# Partitioning an installed System



## rent0r (Feb 22, 2010)

Hello,

I'm relatively new to freeBSD, but that shouldn't be the problem because it's not very BSD related. I have a machine which is and won't be physically present. So there is no way to access any CD or DVD drive. There is no KVM plugged in at the moment and I can't change the boot sequence e.g. to the second hard drive.

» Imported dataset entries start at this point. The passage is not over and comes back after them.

(** * A simple TFTP client: shallow embedding of [main.py] and its properties

    The client negotiates one upload ([put]) or download ([get]) with a
    TFTP server over UDP.  The embedding keeps the program's own shape:

    - bytes objects are [list byte]; Python [str] values are [string]
      (code points up to U+00FF, which covers every ASCII file name);
    - [struct.pack] / [struct.unpack] are fallible and raise [struct_error];
    - the socket is scripted: the successive results of [recvfrom] are a
      list of [Recv]; once the script is exhausted every further wait ends
      in [socket.timeout];
    - every effect of a run (a datagram sent, a wait on the socket, a write
      to the local file, a printed line, closing the socket) is recorded, in
      program order, in the run's trace. *)

From Stdlib Require Import ZArith List Bool Lia String Ascii.
From Stdlib Require Import Strings.Byte.
Import ListNotations.

Local Open Scope Z_scope.
Local Open Scope list_scope.

(** ** Exceptions and fallible results *)

Inductive Exn : Type :=
| struct_error         (* struct.error: value out of range, or wrong buffer size *)
| OverflowError        (* sendto(): port must be 0-65535 *)
| FileNotFoundError    (* open(): no such file or directory *)
| ValueError.          (* open(): embedded null byte *)

Inductive Result (A : Type) : Type :=
| Ok (a : A)
| Raise (e : Exn).

Arguments Ok {A} a.
Arguments Raise {A} e.

Definition bind {A B : Type} (r : Result A) (k : A -> Result B) : Result B :=
  match r with
  | Ok a => k a
  | Raise e => Raise e
  end.

Notation "x <- r ;; k" := (bind r (fun x => k))
  (at level 61, r at next level, right associativity).

(** ** Bytes and the [struct] module *)

Definition Z_of_byte (b : byte) : Z := Z.of_N (Byte.to_N b).

Definition byte_of_Z (z : Z) : byte :=
  match Byte.of_N (Z.to_N z) with
  | Some b => b
  | None => x00
  end.

(** One ["H"] field of [struct.pack("!...")]: an unsigned 16-bit integer in
    network byte order; a value outside 0..65535 raises [struct.error]. *)
Definition pack_H (n : Z) : Result (list byte) :=
  if (0 <=? n) && (n <=? 65535)
  then Ok [byte_of_Z (Z.shiftr n 8); byte_of_Z (Z.land n 255)]
  else Raise struct_error.

(** [struct.pack("!HH", a, b)] *)
Definition pack_HH (a b : Z) : Result (list byte) :=
  ha <- pack_H a ;;
  hb <- pack_H b ;;
  Ok (ha ++ hb).

(** [struct.unpack("!HH", buf)]: the buffer must hold exactly 4 bytes. *)
Definition unpack_HH (buf : list byte) : Result (Z * Z) :=
  match buf with
  | [a1; a0; b1; b0] =>
      Ok (Z.lor (Z.shiftl (Z_of_byte a1) 8) (Z_of_byte a0),
          Z.lor (Z.shiftl (Z_of_byte b1) 8) (Z_of_byte b0))
  | _ => Raise struct_error
  end.

(** One ["<n>s"] field of [struct.pack]: the bytes are cut to [n] bytes when
    longer and padded with NUL bytes when shorter. *)
Definition pack_s (n : nat) (bs : list byte) : list byte :=
  firstn n bs ++ repeat x00 (n - List.length bs).

(** [str.encode()], UTF-8, on code points up to U+00FF. *)
Definition encode_char (c : ascii) : list byte :=
  let n := Z.of_N (N_of_ascii c) in
  if n <? 128 then [byte_of_Z n]
  else [byte_of_Z (Z.lor 192 (Z.shiftr n 6)); byte_of_Z (Z.lor 128 (Z.land n 63))].

Definition encode (s : string) : list byte :=
  flat_map encode_char (list_ascii_of_string s).

(** ** The program *)

(** [OPCODES] *)
Inductive OpcodeName : Type := RRQ | WRQ | DATA | ACK | ERROR.

Definition OPCODES (k : OpcodeName) : Z :=
  match k with
  | RRQ => 1
  | WRQ => 2
  | DATA => 3
  | ACK => 4
  | ERROR => 5
  end.

Definition BUFFER_SIZE : nat := 516.  (* Maximum TFTP packet size *)
Definition TIMEOUT : Z := 5.          (* Socket timeout in seconds *)

(** [build_request(opcode, filename, mode="octet")] *)
Definition build_request (opcode : Z) (filename : string) (mode : string)
  : Result (list byte) :=
  op <- pack_H opcode ;;
  Ok (op ++ pack_s (String.length filename + 1) (encode filename)
         ++ pack_s (String.length mode + 1) (encode mode)).

Definition octet : string := "octet".

(** *** The environment of a run *)

(** [server_address = (host, port)] *)
Definition Address : Type := (string * Z)%type.

(** The result of one [sock.recvfrom(BUFFER_SIZE)]: a datagram (from any
    peer: the program discards the sender's address), or [socket.timeout]
    after [TIMEOUT] seconds of silence.  Of a datagram longer than
    [BUFFER_SIZE] the program gets the first [BUFFER_SIZE] bytes only. *)
Inductive Recv : Type :=
| Datagram (payload : list byte)
| Silence.

(** The lines the program prints. *)
Inductive Message : Type :=
| InitiatingGet (filename host : string) (port : Z)
| InitiatingPut (filename host : string) (port : Z)
| FileDoesNotExist (filename : string)  (* "Error: File '...' does not exist." *)
| InvalidAck                            (* "Error: Invalid ACK received." *)
| TimeoutAck                            (* "Error: Timeout waiting for ACK." *)
| UploadSuccessful                      (* "Upload successful." *)
| InvalidData                           (* "Error: Invalid DATA packet received." *)
| TimeoutData                           (* "Error: Timeout waiting for data." *)
| DownloadSuccessful                    (* "Download successful." *)
| InvalidOperation.                     (* "Error: Invalid operation. Use 'get' or 'put'." *)

Inductive Event : Type :=
| Sendto (packet : list byte) (address : Address)  (* sock.sendto *)
| Recvd                                   (* sock.recvfrom returned a datagram *)
| TimedOut                                (* sock.recvfrom raised socket.timeout *)
| OpenRead                                (* open(filename, 'rb') *)
| OpenWrite                               (* open(filename, 'wb') *)
| Write (data : list byte)                (* file.write *)
| CloseFile                               (* leaving the [with] block *)
| Print (m : Message)
| CloseSock.                              (* sock.close() *)

(** How a call ends: it returns, or an exception leaves it uncaught. *)
Inductive Outcome : Type :=
| Returned
| Raised (e : Exn).

(** Effects performed before the rest of a computation. *)
Definition emit {A : Type} (evs : list Event) (r : list Event * A)
  : list Event * A :=
  (evs ++ fst r, snd r).

(** [file.read(n)] on the unread part of a file: the bytes read, and what
    is left. *)
Definition read (n : nat) (file : list byte) : list byte * list byte :=
  (firstn n file, skipn n file).

(** [send_ack(sock, block_number, server_address)] *)
Definition send_ack (block_number : Z) (server_address : Address)
  : Result Event :=
  ack_packet <- pack_HH (OPCODES ACK) block_number ;;
  Ok (Sendto ack_packet server_address).

(** The decoding step of both loops:
    [struct.unpack("!HH", response[:4])]. *)
Definition decode (response : list byte) : Result (Z * Z) :=
  unpack_HH (firstn 4 response).

(** *** Upload *)

(** The [while True] loop of [handle_put]; [file] is the unread part of the
    open file and [block_number] the counter on entry to the iteration. *)
Fixpoint put_loop (server_address : Address) (inbox : list Recv)
    (file : list byte) (block_number : Z) {struct inbox}
  : list Event * Outcome :=
  let block_number := block_number + 1 in
  let '(data, file) := read 512 file in
  match pack_HH (OPCODES DATA) block_number with
  | Raise e => ([], Raised e)
  | Ok header =>
      let packet := header ++ data in
      emit [Sendto packet server_address]
        match inbox with
        | [] | Silence :: _ => ([TimedOut; Print TimeoutAck], Returned)
        | Datagram d :: inbox =>
            let response := firstn BUFFER_SIZE d in
            emit [Recvd]
              match decode response with
              | Raise e => ([], Raised e)
              | Ok (opcode, ack_block) =>
                  if negb (opcode =? OPCODES ACK) || negb (ack_block =? block_number)
                  then ([Print InvalidAck], Returned)
                  else if (List.length data <? 512)%nat
                  then ([Print UploadSuccessful], Returned)
                  else put_loop server_address inbox file block_number
              end
        end
  end.

(** *** Download *)

(** The [while True] loop of [handle_get]; [file] is what has been written
    to the open file so far. *)
Fixpoint get_loop (server_address : Address) (inbox : list Recv)
    (file : list byte) (block_number : Z) {struct inbox}
  : list Event * (list byte * Outcome) :=
  match inbox with
  | [] | Silence :: _ => ([TimedOut; Print TimeoutData], (file, Returned))
  | Datagram d :: inbox =>
      let response := firstn BUFFER_SIZE d in
      emit [Recvd]
        match decode response with
        | Raise e => ([], (file, Raised e))
        | Ok (opcode, received_block) =>
            if negb (opcode =? OPCODES DATA)
               || negb (received_block =? block_number + 1)
            then ([Print InvalidData], (file, Returned))
            else
              let data := skipn 4 response in
              let file := file ++ data in
              let block_number := received_block in
              emit [Write data]
                match send_ack block_number server_address with
                | Raise e => ([], (file, Raised e))
                | Ok sent =>
                    emit [sent]
                      (if (List.length data <? 512)%nat
                       then ([Print DownloadSuccessful], (file, Returned))
                       else get_loop server_address inbox file block_number)
                end
        end
  end.

(** *** The two handlers and the driver *)

(** A finished call: its effects in program order, the local file named
    [filename] afterwards ([None] when there is none) and how the call
    ended. *)
Record Run : Type := mkRun {
  trace : list Event;
  disk : option (list byte);
  outcome : Outcome
}.

(** [handle_put(sock, filename, server_address)]; [local] is the content of
    the local file named [filename], [None] when [os.path.exists] is false. *)
Definition handle_put (filename : string) (server_address : Address)
    (local : option (list byte)) (inbox : list Recv) : Run :=
  match local with
  | None => mkRun [Print (FileDoesNotExist filename)] local Returned
  | Some content =>
      let '(tr, o) := put_loop server_address inbox content 0 in
      mkRun (OpenRead :: tr ++ [CloseFile]) local o
  end.

(** [handle_get(sock, filename, server_address)]: opening with ['wb']
    creates the local file or empties it. *)
Definition handle_get (filename : string) (server_address : Address)
    (local : option (list byte)) (inbox : list Recv) : Run :=
  let '(tr, (file, o)) := get_loop server_address inbox [] 0 in
  mkRun (OpenWrite :: tr ++ [CloseFile]) (Some file) o.

(** [sock.sendto(packet, address)] as [main] calls it: a port outside
    0..65535 raises [OverflowError] and nothing is sent.  The host is taken
    to name an address the socket can send to. *)
Definition sendto (packet : list byte) (address : Address) : Result Event :=
  if (0 <=? snd address) && (snd address <=? 65535)
  then Ok (Sendto packet address)
  else Raise OverflowError.

(** [open(filename, 'wb')], the first step of [handle_get], as far as the
    name alone decides it: the empty name raises [FileNotFoundError], a
    name with a NUL character raises [ValueError], and no file is created.
    Any other name is taken to be one the file system lets the program
    create. *)
Definition open_wb (filename : string) : Result Event :=
  if (filename =? "")%string then Raise FileNotFoundError
  else if existsb (fun c => (N_of_ascii c =? 0)%N) (list_ascii_of_string filename)
  then Raise ValueError
  else Ok OpenWrite.

(** [main()], from the creation of the socket on.  The four answers to the
    prompts are arguments: [port] is [None] when the answer was empty,
    [operation] is already stripped and lower-cased.  An exception raised
    by the first [sendto], or by the [open] that starts [handle_get],
    leaves the [try] block at once; [handle_get] and [handle_put] describe
    the handlers from there on.  [local] is the content of the local file
    named [filename], [None] when there is no such file (as for the empty
    name).  The [finally] clause closes the socket whether the [try] block
    returns or raises. *)
Definition main (host : string) (port : option Z) (operation filename : string)
    (local : option (list byte)) (inbox : list Recv) : Run :=
  let port := match port with Some p => p | None => 69 end in
  let server_address := (host, port) in
  if (operation =? "get")%string then
    match build_request (OPCODES RRQ) filename octet with
    | Raise e =>
        mkRun [Print (InitiatingGet filename host port); CloseSock] local (Raised e)
    | Ok request_packet =>
        match sendto request_packet server_address with
        | Raise e =>
            mkRun [Print (InitiatingGet filename host port); CloseSock]
                  local (Raised e)
        | Ok request_sent =>
            match open_wb filename with
            | Raise e =>
                mkRun [Print (InitiatingGet filename host port); request_sent;
                       CloseSock]
                      local (Raised e)
            | Ok _ =>
                let r := handle_get filename server_address local inbox in
                mkRun (Print (InitiatingGet filename host port)
                         :: request_sent
                         :: trace r ++ [CloseSock])
                      (disk r) (outcome r)
            end
        end
    end
  else if (operation =? "put")%string then
    match build_request (OPCODES WRQ) filename octet with
    | Raise e =>
        mkRun [Print (InitiatingPut filename host port); CloseSock] local (Raised e)
    | Ok request_packet =>
        match sendto request_packet server_address with
        | Raise e =>
            mkRun [Print (InitiatingPut filename host port); CloseSock]
                  local (Raised e)
        | Ok request_sent =>
            let r := handle_put filename server_address local inbox in
            mkRun (Print (InitiatingPut filename host port)
                     :: request_sent
                     :: trace r ++ [CloseSock])
                  (disk r) (outcome r)
        end
    end
  else mkRun [Print InvalidOperation; CloseSock] local Returned.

Which way do you think of when you would like to change the partitioning of that system? Could it be possible to load a freeBSD Install CD into a ram drive and install the complete system from there again? Are there a few howto's you can think of which cover that at least partly?

I'm looking forward to a few thoughts, thank you!


----------



## SirDice (Feb 22, 2010)

rent0r said:
			
		

> So there is no way to access any CD or DVD drive. There is no KVM plugged in at the moment and I can't change the boot sequence e.g. to the second hard drive.


Then you're pretty much SOL. You really need console access. At least until you get the basic OS running.


----------



## rent0r (Feb 22, 2010)

SirDice said:
			
		

> Then you're pretty much SOL. You really need console access. At least until you get the basic OS running.



Ah sorry, I forgott to mention: the basic OS is running and I'm able to access it remotely. Shouldn't it be possible to chroot into some kind of a ramdisk and install a fresh system from there?


----------



## SirDice (Feb 22, 2010)

Ah.. If you already have a working system then you could just partition a different part of the disk and install in there. You will need to do a custom install though. Everything will need to be done 'by hand'.


----------



## rent0r (Feb 22, 2010)

Okay, is seems as it's a standard install and 100% of the drive is partitioned. Is it possible to resize /usr with on board tools without harming the system?

And another short question: When fdisk says:


```
The data for partition 2 is:
<UNUSED>
The data for partition 3 is:
<UNUSED>
The data for partition 4 is:
<UNUSED>
```

That means that the existing partitions are all (in BSD terms) allocated inside the first slice, right?


----------



## Beastie (Feb 22, 2010)

It only means the first BIOS partition/FreeBSD slice is used.

It says nothing about the use of that first slice. It may have the minimum number of (FreeBSD) partitions OR the maximum. It may be, say, 1GB big OR it may cover the entire disk, leaving 0 byte for partition 2, 3 and 4.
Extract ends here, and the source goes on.